Oxfordshire joins Waze traffic data exchange
County council follows Transport for London in using phone app to provide real time data on traffic movements
Oxfordshire County Council has become the second UK authority to sign up for use of the Waze mobile app in collecting data on traffic movements.
It has followed Transport for London (TfL) in becoming a Connected Citizens Partner (CCP), using the two-way data exchange in an effort to reduce short term congestion and support planning.
Finlay Clark, UK head of Waze, told UKAuthority: “We see it as giving the council access to real time data on traffic speeds, accidents and disruptions, while it is giving us details on plans for construction, events and hyper-local issues that we can feed back to our partners.”

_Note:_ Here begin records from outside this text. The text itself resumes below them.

(* ===== verification/SiteSession.v ===== *)
(** * The customer site over a whole visit

    What holds along every run of the site (SiteShell.v): a user who was signed
    out is not brought back by a session check that answers late; a sign-in lands
    where the link, or else the page visited before, says; and the path to return
    to is the last open page. *)

From S2P Require Import Prelude JsStr JsNum JsJson JsPrint JsUri SeoRoutes SeoRoutesProps SiteHelpers Passkeys AuthPage SiteWeb AuthProps SiteShell SiteProps.
Local Open Scope js_scope.

Section Visit.
Context {W : Web}.
Variable manifest : option SeoManifest.
Variables cookie navigatorLanguage : jsstr.
Variable reducedMotion : bool.

Local Abbreviation page_of_path := (page_of_path manifest).
Local Abbreviation target_page := (target_page manifest).
Local Abbreviation renderedPage := (renderedPage manifest).
Local Abbreviation onPopState := (onPopState manifest).
Local Abbreviation navigateTo := (navigateTo manifest).
Local Abbreviation perform := (perform manifest).
Local Abbreviation commit := (commit manifest reducedMotion).
Local Abbreviation page_ctx := (page_ctx manifest reducedMotion).
Local Abbreviation answer := (answer manifest cookie navigatorLanguage).
Local Abbreviation shell_handle := (shell_handle manifest cookie navigatorLanguage reducedMotion).
Local Abbreviation shell_step := (shell_step manifest cookie navigatorLanguage reducedMotion).
Local Abbreviation site_reachable := (site_reachable manifest cookie navigatorLanguage reducedMotion).
Local Abbreviation detected := (detected manifest cookie navigatorLanguage).

(** ** What every update of the site keeps *)

(** Requests may be added, all of which are as [Q] says; numbers only grow; what
    the last commit captured, and the run of the session check, stay. *)
Record grows (Q : Task -> Prop) (s s' : Shell) : Prop := {
  gr_seen : sl_seen s' = sl_seen s;
  gr_self : sl_self s' = sl_self s;
  gr_next : sl_next s <= sl_next s';
  gr_tasks : forall p, In p (sl_tasks s') -> In p (sl_tasks s) \/ Q p.2
}.

#[local] Instance grows_preorder Q : PreOrder (grows Q).
Proof.
  split; [by split; auto|]. intros x y z [] []. split; [congruence..|lia|]. intros p Hp.
  destruct (gr_tasks1 p Hp) as [H|H]; [auto|by right].
Qed.
Definition sample_event : Event :=
  mkEvent (PyStr "k1") (PyInt 1) (Some sample_message).

Definition sample_world : World :=
  set_refcounts <[msg_id sample_message := 2]> empty_world.

(** A body of a scope that fails after it started. *)
Definition failing_body (e : Event) : M World unit :=
  raise (RuntimeError "boom").

(** A channel in producer form that shares its queue, as [Channel] does,
    over serializers that decode bytes to a string and refuse anything
    else. *)
Definition sample_serializers : Serializers :=
  mkSerializers
    (fun _ raw => match raw with
                  | PyBytes b => Ok (PyStr b)
                  | _ => Raise (KeyDecodeError "not bytes")
                  end)
    (fun _ raw => match raw with
                  | PyBytes b => Ok (PyStr b)
                  | _ => Raise (ValueDecodeError "not bytes")
                  end).

Definition sample_channel : Channel :=
  mkChannel 1 (mkApp sample_serializers) None None false true.

(** The world in which [sample_event] is being processed. *)
Definition processing_world : World :=
  set_current_event (Some sample_event) sample_world.

(** Records whose key, respectively value, the sample serializers
    refuse, and the record that follows them in the log. *)
Definition bad_key_message : Message :=
  mkMessage 8 "t" 0 42 (PyInt 3) (PyBytes "v2").

Definition bad_value_message : Message :=
  mkMessage 9 "t" 0 43 (PyBytes "k3") PyNone.

Definition next_message : Message :=
  mkMessage 10 "t" 0 44 (PyBytes "k4") (PyBytes "v4").

(** The batch [(k,1), (k,2), (j,3)] of the changelog, as Events of any
    three records. *)
Definition batch_k1_k2_j3 (k j : pyobj) (m1 m2 m3 : option Message) : list Event :=
  [mkEvent k (PyInt 1) m1; mkEvent k (PyInt 2) m2; mkEvent j (PyInt 3) m3].

(** The changelog entry that a mutation of a table is to append. *)
Definition changelog_entry (o : Table.op) : pyobj * pyobj :=
  match o with
  | Table.set k v => (k, v)
  | Table.del k => (k, PyNone)
  end.

(** The mutation on the dictionary of the store. *)
Definition apply_op (d : gmap pyobj pyobj) (o : Table.op) : gmap pyobj pyobj :=
  match o with
  | Table.set k v => <[k := v]> d
  | Table.del k => delete k d
  end.

Definition is_set (o : Table.op) : bool :=
  match o with
  | Table.set _ _ => true
  | Table.del _ => false
  end.

(** A table without default factory, and one that builds [0] for a
    missing key, as [Table(default=int)] does. *)
Definition plain_table : Table.t := Table.new None false.

Definition counting_table : Table.t := Table.new (Some (fun _ => PyInt 0)) false.

(** A channel that was given a queue without bound, as
    [Channel(app, queue=asyncio.Queue())] is, in a world where nothing
    else has happened. *)
Definition roomy_world : World :=
  set_queues <[chan_id sample_channel := mkQueue 0 []]> empty_world.

(* ===================================================================== *)
(** ** [faust/channels.py]: getting from the queue, cloning, iteration *)
(* ===================================================================== *)

(** [await self.queue.get()]: the oldest Event leaves the queue and is
    returned; on an empty queue the caller stays suspended. *)
Definition queue_get (ch : Channel) : Blocking World Event :=
  (lift (Channel_queue ch) ;;
   fun w =>
     match items (the_queue w ch) with
     | [] => (Suspended, w)
     | ev :: rest =>
         (Done (Ok ev),
          set_queues <[chan_id ch := mkQueue (maxsize (the_queue w ch)) rest]> w)
     end)%await.

Definition Channel_get (ch : Channel) : Blocking World Event := queue_get ch.

Definition Channel___anext__ (ch : Channel) : Blocking World Event :=
  if negb (is_iterator ch)
  then lift (raise (RuntimeError "Need to call channel.__aiter__()"))
  else queue_get ch.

Drivers can download the app free of charge. When turned on it makes their location known to the council traffic management system – although the data is anonymised – which can assess the volume of traffic in different areas and send warnings to avoid those that are congested.
They can also provide alerts of disruptions through tapping on the screen or a voice recognition function.
Oxford County Council’s Councillor David Nimmo Smith said: “The arrangement with Waze is one of a number of things that Oxfordshire County Council is doing to help people to travel more efficiently using up to date information.
“For many years we have hosted the BBC’s traffic and travel reporter so that listeners can tap into the information that we receive and process through our urban traffic management control system.
“Now that information will also be available via Waze to people via the smartphone app. The link up with Waze is about having more enriched data to enhance the quality of data we push out to road users and manage the transport network.”
He added: “This project with pave the way for other innovative data sharing projects that can help enrich the knowledge that Oxfordshire County Council have on the transport network, enabling us to manage the network in the most efficient way for people traveling to and around Oxfordshire.”
Clark said there is a lot of scope for experimentation in how to use the data, with different authorities running a variety of projects, and that they are able to learn from each other.
“For example, we’ve seen the CCP platform used to report potholes and support road maintenance. There are a lot of things you can do with it,” he said.
He added that about 175 authorities and 70 million people around the world are now using the app.